Hacker News new | past | comments | ask | show | jobs | submit login
Ask HN: Is there an open source equivalent to Palantir?
159 points by ljw1001 on Jan 26, 2017 | hide | past | favorite | 45 comments
It seems to me that journalists and activists could benefit from software that could help track networks, timelines, etc., and organize unstructured data the way an intelligence analyst would. Anything like that out there?

I've been working on a project called Aleph (https://github.com/pudo/aleph, live: http://data.occrp.org/), which is targeted at investigative reporters. It's supposed to handle a related set of problems, which is data integration of diverse public records and journalistic lead generation (i.e. what to investigate next). The road map for the coming two years includes some visual analytics similar to what I guess most people use Palantir for (we'll have to keep it very simple).

The big problem in NGO space is obviously finding engineers: we've got some budget for this stuff, but getting people to join us, work at a lower salary and then code their heart out (because teams are tiny) is hard.

On the fun side, you get to see your code applied to fighting real-world problems every day :)

This looks really very interesting! Thank you for the link, I think I might have a few use cases for this if it's easy to work with.

I would love to try out your tool, but I'm getting a 504 Gateway Time-out on http://data.occrp.org/. Is there any chance I can give Aleph a spin?

Yeah we have a scheduled maintenance right now (hello, Docker friends!). Should be back in 10-15min. There's also some other instances:

http://aleph.openoil.net/ http://opengazettes.org.za/


I feel Borges' Aleph is the more charming and less creepy version of Tolkien's Palantir :) Strive for knowledge, not control.

I worked at palantir. As a designer. Grains of salt.

The value is in the dataset. Most of what's on top is handmade by fresh grads.

Spend your effort getting access to the firehose, and the rest will follow.

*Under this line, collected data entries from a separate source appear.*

(** C8, amended: when [amount] equals [amountInHostCurrency] and the rate is
    [null] or zero, the rate becomes exactly 1 and no other column changes;
    a non-zero rate is never replaced; and nothing is written when the two
    amounts differ. *)
Theorem ensureHostCurrencyFxRate_fills_falsy_rate (tr : Transaction) :
  (strict_eq (amount tr) (amountInHostCurrency tr) = true ->
   (hostCurrencyFxRate tr = VNull \/
    exists q, hostCurrencyFxRate tr = VNum q /\ (q == 0)%Q) ->
   ensureHostCurrencyFxRate tr = set_hostCurrencyFxRate (VNum 1) tr) /\
  (forall q, hostCurrencyFxRate tr = VNum q -> ~ (q == 0)%Q ->
   ensureHostCurrencyFxRate tr = tr) /\
  (strict_eq (amount tr) (amountInHostCurrency tr) = false ->
   ensureHostCurrencyFxRate tr = tr).
Proof.
  unfold ensureHostCurrencyFxRate. repeat split.
  - intros Heq Hrate. rewrite Heq. simpl.
    destruct Hrate as [-> | (q & -> & Hq)]; simpl; [reflexivity|].
    apply Qeq_bool_iff in Hq. rewrite Hq. reflexivity.
  - intros q Hrate Hq. rewrite Hrate. simpl.
    destruct (Qeq_bool q 0) eqn:E.
    + apply Qeq_bool_iff in E. contradiction.
    + rewrite andb_false_r. reflexivity.
  - intros Hneq. rewrite Hneq. reflexivity.
Qed.

Lemma ensureHostCurrencyFxRate_fills_falsy_rate_witness :
  hostCurrencyFxRate (ensureHostCurrencyFxRate Fixtures.expense_credit) = VNum 1 /\
  ensureHostCurrencyFxRate Fixtures.example_debit = Fixtures.example_debit /\
  ensureHostCurrencyFxRate
    (set_hostCurrencyFxRate VNull Fixtures.cross_currency_row)
  = set_hostCurrencyFxRate VNull Fixtures.cross_currency_row.
Proof.
  split; [|split].
  - rewrite (proj1 (ensureHostCurrencyFxRate_fills_falsy_rate Fixtures.expense_credit)).
    + reflexivity.
    + reflexivity.
    + left. reflexivity.
  - apply (proj1 (proj2 (ensureHostCurrencyFxRate_fills_falsy_rate Fixtures.example_debit))
             (1 # 1)%Q).
    + reflexivity.
    + intros H. discriminate H.
  - apply (proj2 (proj2 (ensureHostCurrencyFxRate_fills_falsy_rate
                           (set_hostCurrencyFxRate VNull Fixtures.cross_currency_row)))).
    reflexivity.
Defined.

(** ** What [migrate] writes *)

Lemma hasFees_ensureHostCurrencyFxRate (tr : Transaction) :
  hasFees (ensureHostCurrencyFxRate tr) = hasFees tr.
Proof.
  unfold ensureHostCurrencyFxRate.
  destruct (_ && _); reflexivity.
Qed.

Lemma fees_ensureHostCurrencyFxRate (tr : Transaction) :
  hostFeeInHostCurrency (ensureHostCurrencyFxRate tr) = hostFeeInHostCurrency tr /\
  platformFeeInHostCurrency (ensureHostCurrencyFxRate tr) = platformFeeInHostCurrency tr /\
  paymentProcessorFeeInHostCurrency (ensureHostCurrencyFxRate tr)
  = paymentProcessorFeeInHostCurrency tr.
Proof.
  unfold ensureHostCurrencyFxRate.
  destruct (_ && _); repeat split; reflexivity.
Qed.

(** The branch [migrate] takes on a pair that shares a group, is not tied
    to one expense, is tied to one order and carries a fee. *)
Lemma migrate_order_branch (tr1 tr2 : Transaction) :
  TransactionGroup tr1 = TransactionGroup tr2 ->
  same_non_null (ExpenseId tr1) (ExpenseId tr2) = false ->
  same_non_null (OrderId tr1) (OrderId tr2) = true ->
  hasFees tr1 || hasFees tr2 = true ->
  (migrate tr1 tr2).1.2
  = rewriteFees (credit_of tr1) (debit_of tr1)
      (update (debit_of tr1) ensureHostCurrencyFxRate
         (update (credit_of tr1) ensureHostCurrencyFxRate (tr1, tr2))).
Proof.
  intros Hg He Ho Hf. unfold migrate.
  rewrite Hg, String.eqb_refl, He, Ho. cbn [negb].
  set (s := update _ _ (update _ _ _)).
  assert (Hs : hasFees (fst s) = hasFees tr1 /\ hasFees (snd s) = hasFees tr2).
  { unfold s. destruct (credit_of tr1), (debit_of tr1); cbn [update fst snd];
      rewrite ?hasFees_ensureHostCurrencyFxRate; split; reflexivity. }
  destruct Hs as [-> ->].
  destruct (hasFees tr1), (hasFees tr2); try discriminate Hf; reflexivity.
Qed.

Lemma rewriteFees_columns (credit debit r : ref) (s : store) :
  r = credit \/ r = debit ->
  hostFeeInHostCurrency (deref (rewriteFees credit debit s) r)
  = toNegative (hostFeeInHostCurrency (deref s credit)) /\
  platformFeeInHostCurrency (deref (rewriteFees credit debit s) r)
  = toNegative (platformFeeInHostCurrency (deref s credit)) /\
  paymentProcessorFeeInHostCurrency (deref (rewriteFees credit debit s) r)
  = toNegative (paymentProcessorFeeInHostCurrency (deref s credit)).
Proof.
  destruct s as [a b].
  intros [-> | ->]; destruct credit, debit; repeat split; reflexivity.
Qed.

(** C1, as stated, fails on the example pair of the specification: after
    [migrate] the fee columns of the debit row are 0, 0, 0 (the credit row's
    values), not -50, -30, -20 (the negation of its own), and its net value
    is -1000, not -1100. *)
Lemma migrate_example_debit_gets_credit_fees :
  hostFeeInHostCurrency (snd Fixtures.migrated_example) = VNum 0 /\
  platformFeeInHostCurrency (snd Fixtures.migrated_example) = VNum 0 /\
  paymentProcessorFeeInHostCurrency (snd Fixtures.migrated_example) = VNum 0 /\
  toNegative (hostFeeInHostCurrency Fixtures.example_debit) = VNum (-50 # 1) /\
  hostFeeInHostCurrency (snd Fixtures.migrated_example)
    <> toNegative (hostFeeInHostCurrency Fixtures.example_debit) /\
  (trValue (snd Fixtures.migrated_example) == -1000 # 1)%Q /\
  ~ (trValue (snd Fixtures.migrated_example) == -1100 # 1)%Q.
Proof.
  repeat split; try reflexivity.
  - vm_compute. discriminate.
  - intros H. vm_compute in H. discriminate H.
Qed.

Orly. The value of Palantir you think is in the dataset but NOT in the full stack 10 ish years old low technical risk analytical platform?

there isnt any 10 ish year old low technical risk analytical platform. The wheel is remade for everycustomer, palantir is not a software company but a services one.

I think you're asking the wrong question. There is nothing special about Palantir software that you can't find in the open source world already. What Palantir does is just throw a bunch of bodies at the problem to "integrate" things.

If you truly want to provide an open source alternative then curating some jupyter notebooks with the right libraries and integration is all it takes. A properly curated set of R libraries with a nice interface would also do the trick.

I think people greatly underestimate the importance of integration, but I take your point

The only thing close that I can think of is: https://github.com/sirensolutions/kibi

Demo video: https://www.youtube.com/watch?v=g0O8UNM0B7Y


> Logos cannot be given yet and we'll likely never say who they are specifically

Why can't you say who they are?

Because Legal Reasons?

The Investigative Consortium of Journalists used Neo4j to untangle the Panama Papers leak.


The problem with Neo4j is that the end results are great, but the ingestion pipeline (especially for unstructured data) is very hard to make general purpose.

The ICIJ used a combination of Apache Tika, Nuix, Tesseract and a bunch of other components when loading data into Neo4j before interrogating it within Linkurious.

It's also worth noting, that Panama data-set is riddled with data quality issues (even if this is understandable given the size of the team compared to the scale of the problem).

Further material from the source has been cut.